I walk into the hospital complex where I work through a new entrance, which opened just a few months ago. It’s a lovely entrance, with a security desk. It’s of a grand entrance – a foyer – with a lot of photos of benefactors who funded this new building creating an impressive mural lining a large part of one wall.
This entrance is the closest outside door to my office, which is in a building one block away from the hospital. On these very cold days we’re having this winter, I’m all for entering at the nearest possible entrance, and getting out of the bitter cold.

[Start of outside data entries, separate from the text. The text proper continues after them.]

(* ===== verification/LifecycleSteps.v ===== *)
(** * The steps of a lifecycle

    The abstract specification of the lifecycle store.  A lifecycle is a state or
    nothing yet; [lifecycle_move] lists what may become of it, each move with the
    document that authorises it, and [lifecycle_step] is a move whose outcome is a
    valid state.  A state file moves by [file_step]s.  What follows from the steps
    alone: states stay readable, a generation has one activation, quarantine ends
    with a release, and no document applies twice. *)

From S2P Require Import Prelude Crypto Format Json Base64 Unmarshal GoTime Permit JournalEntry FileSystem Journal KernelAbi KernelFabric Evidence Document Workload Lifecycle Recovery Quarantine RuntimeTrust LifecycleText Linux Launcher LifecycleStore.
Local Open Scope Z_scope.
Local Open Scope go_scope.

Implicit Types (s : WorkloadLifecycleState).

(** What a move is made by. *)
Inductive authorisation : Type :=
  | ByActivation (receipt : SignedWorkloadActivationReceipt)
  | ByRestart (decision : SignedWorkloadRestartDecision)
  | ByExit (exit : SignedWorkloadExitReceipt)
  | ByReconciliation (decision : SignedWorkloadReconciliationDecision)
  | ByRelease (release : SignedQuarantineReleaseDecision)
  | ByLease (lease : SignedRuntimeTrustLease).

Section Steps.
Context `{!MapRange, !Ed25519} (authority : string).

(** [authority] is the public key of the lifecycle authority. *)
Inductive lifecycle_move : authorisation → option WorkloadLifecycleState → WorkloadLifecycleState → Prop :=
  | move_start grant now receipt digest :
      utf8_valid (gr_DeviceID grant) = true → utf8_valid (gr_WorkloadID grant) = true →
      SignedWorkloadActivationReceiptDigest receipt = Ok digest →
      lifecycle_move (ByActivation receipt) None (set_state_ActivationDigest (first_state grant now) digest)
  | move_restart s grant decision now receipt digest :
      differ (ls_State s) LifecycleStateRunning = true →
      ValidateRestartForLifecycleState s grant decision authority now = None →
      written_offset (gt_offset (rd_RestartWindowStartedAt (sg_Document decision))) →
      SignedWorkloadActivationReceiptDigest receipt = Ok digest →
      lifecycle_move (ByRestart decision) (Some s) (set_state_ActivationDigest (restarted_state s (sg_Document decision) now) digest)
  | move_exit s exit activationDigest digest exitedAt s' :
      ValidateWorkloadExitReceipt (sg_Document exit) = None → ex_ActivationDigest (sg_Document exit) = activationDigest →
      SignedWorkloadExitReceiptDigest exit = Ok digest →
      exited_state activationDigest digest exitedAt (Some s) = Ok s' → lifecycle_move (ByExit exit) (Some s) s'
  | move_reconcile s decision digest s' :
      VerifySignedWorkloadReconciliationDecision decision authority = None →
      SignedWorkloadReconciliationDecisionDigest decision = Ok digest →
      reconciled_state (sg_Document decision) digest (Some s) = Ok s' → lifecycle_move (ByReconciliation decision) (Some s) s'
  | move_release s release now digest s' :
      VerifySignedQuarantineReleaseDecision release authority now = None →
      SignedQuarantineReleaseDecisionDigest release = Ok digest →
      released_state (sg_Document release) digest (Some s) = Ok s' → lifecycle_move (ByRelease release) (Some s) s'
  | move_lease s lease now digest clock s' :
      VerifySignedRuntimeTrustLease lease authority now = None → SignedRuntimeTrustLeaseDigest lease = Ok digest →
      is_u64 (cs_MonoNowNS clock) → leased_state (sg_Document lease) digest clock now (Some s) = Ok s' →
      lifecycle_move (ByLease lease) (Some s) s'.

This morning, I entered the double glass sliding doors, and found that the grand staircase that I would normally climb to get into the heart of the medical center was roped off. The security guard pointed me to the elevator, but I chose instead to climb the more utilitarian stairs behind the elevators (for health reasons and for conserving electricity, I try to avoid using elevators when only ascending one or two floors).
I entered the stairwell, and was instantly hit with a sensory memory from my childhood – the smell of newly laid linoleum, and the glue that is used to attach the linoleum to the sub flooring. When I was in my early teen years, my dad worked for a carpet and linoleum dealership, and his job was to go out and lay the new flooring for the customers. I spent a summer helping him on the job, and that smell of the adhesives got deep into my nose, and my memory.
Isn’t it unexpected, the times and spaces that will bring us back memories of the past?
Take a deep breath – can you smell the adhesive?